Collected data entries
════════════════════
Definition next_spec : RuntimeConfigSpec := spec_on 2 (Some 81) (Some 443).
Definition prepared_state : System :=
  match prepare next_spec running with
  | (Ok (Some p), s) => Build_System s (Some p) []
  | (_, s) => Build_System s None []
  end.
(** A client connects to port 81 before the reload is decided. *)
Definition on_object (id : nat) (e : event) (σ : System) : System :=
  match objects (server σ) !! id with
  | Some l => Build_System (put id (step e [] l) (server σ)) (held σ) (discarded σ)
  | None => σ
  end.
Definition early_client : System := on_object 1 (EAccept (accepted 7) (env_at 1)) prepared_state.
Definition given_up : System :=
  match held early_client with
  | Some p => Build_System (discard p (server early_client)) None (discarded early_client ++ added p)
  | None => early_client
  end.
Definition reloaded : System :=
  match held early_client with
  | Some p => Build_System (commit p (server early_client)) None (discarded early_client)
  | None => early_client
  end.

Lemma prepared_reachable : sys_reachable prepared_state.
Proof.
  unfold prepared_state. destruct (prepare next_spec running) as [r s'] eqn:E.
  assert (Hr : exists p, r = Ok (Some p)).
  { change r with (r, s').1. rewrite <-E. vm_compute. eexists. reflexivity. }
  destruct Hr as [p ->]. eapply sys_more; [exact running_reachable|]. eapply SPrepare; [|exact E]. left. vm_compute. reflexivity.
Qed.

Lemma on_object_reachable id e σ : sys_reachable σ -> listener_event (server σ) e ->
  match objects (server σ) !! id with Some l => enabled e l | None => true end = true -> sys_reachable (on_object id e σ).
Proof.
  intros Hr Hle He. unfold on_object. destruct (objects (server σ) !! id) as [l|] eqn:E; [|done].
  eapply sys_more; [exact Hr|]. destruct σ. by apply SListener.
Qed.

Lemma early_client_reachable : sys_reachable early_client.
Proof. apply on_object_reachable; [exact prepared_reachable|vm_compute; reflexivity|vm_compute; reflexivity]. Qed.
Lemma given_up_reachable : sys_reachable given_up.
Proof.
  pose proof early_client_reachable as Hr. unfold given_up. destruct early_client as [s [p|] d]; cbn; [|done].
  eapply sys_more; [exact Hr|]. apply SDiscard.
Qed.
Lemma reloaded_reachable : sys_reachable reloaded.
Proof.
  pose proof early_client_reachable as Hr. unfold reloaded. destruct early_client as [s [p|] d]; cbn; [|done].
  eapply sys_more; [exact Hr|]. apply SCommit.
Qed.

(** After the reload port 81 serves and port 80 is retired. *)
Lemma listeners_match_configuration_witness :
  let s := server reloaded in
  dom (http_listeners_ s) =@{gset Z} list_to_set (http_ports (runtime_store_ s)) /\
  http_ports (runtime_store_ s) = [81] /\ https_ports (runtime_store_ s) = [443] /\ retired_http_listeners_ s = [0%nat] /\
  exists l, objects s !! 1%nat = Some l /\ secure l = false /\
    (server_stopping_ s = false -> stopping_ l = false /\ (acceptor_open l = true -> accept_pending l = true \/ retry_pending l = true)).
Proof.
  pose proof (listeners_match_configuration reloaded reloaded_reachable) as (H1 & _ & H3). cbv zeta in H1, H3. intros s.
  split; [exact H1|]. split; [vm_compute; reflexivity|]. split; [vm_compute; reflexivity|]. split; [vm_compute; reflexivity|].
  destruct (H3 false 81 1%nat ltac:(vm_compute; reflexivity)) as (l & Hl & Hs & _ & Ha). exists l. exact (conj Hl (conj Hs Ha)).
Defined.

Lemma abandoned_reload_serves_nobody_witness :
  discarded given_up = [1%nat; 2%nat] /\
  exists l, objects (server given_up) !! 1%nat = Some l /\ stopping_ l = true /\ served l = [].
Proof.
  split; [vm_compute; reflexivity|].
  destruct (abandoned_reload_serves_nobody given_up given_up_reachable) as [_ H2]. apply H2.
  apply (bool_decide_unpack _). vm_compute. exact I.
Defined.

(** Port 443 is taken: the listener of port 81 is stopped and port 80 goes on. *)
Lemma failed_reload_changes_nothing_witness :
  let s := set_conditions (port_taken 443) running in
  is_ok (prepare next_spec s).1 = false /\ next_object (prepare next_spec s).2 = 2%nat /\ undisturbed s (prepare next_spec s).2.
Proof.
  intros s. split; [vm_compute; reflexivity|]. split; [vm_compute; reflexivity|].
  assert (Hr : sys_reachable (Build_System s None [])) by (eapply sys_more; [exact running_reachable|apply SConditions]).
  assert (He : exists e, (prepare next_spec s).1 = Throw e) by (vm_compute; eexists; reflexivity). destruct He as [e He].
  pose proof (failed_reload_changes_nothing next_spec s [] (Throw e) (prepare next_spec s).2 Hr
    ltac:(left; vm_compute; reflexivity) ltac:(rewrite <-He; apply surjective_pairing)) as Hu. exact Hu.
Defined.

End Sample.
════════════════════
* _About this exercise_
Across the data, pull every line containing the string "with".

* _Task result_
  match prepare next_spec running with
  match objects (server σ) !! id with
  match held early_client with
  match held early_client with
  { change r with (r, s').1. rewrite <-E. vm_compute. eexists. reflexivity. }
  match objects (server σ) !! id with Some l => enabled e l | None => true end = true -> sys_reachable (on_object id e σ).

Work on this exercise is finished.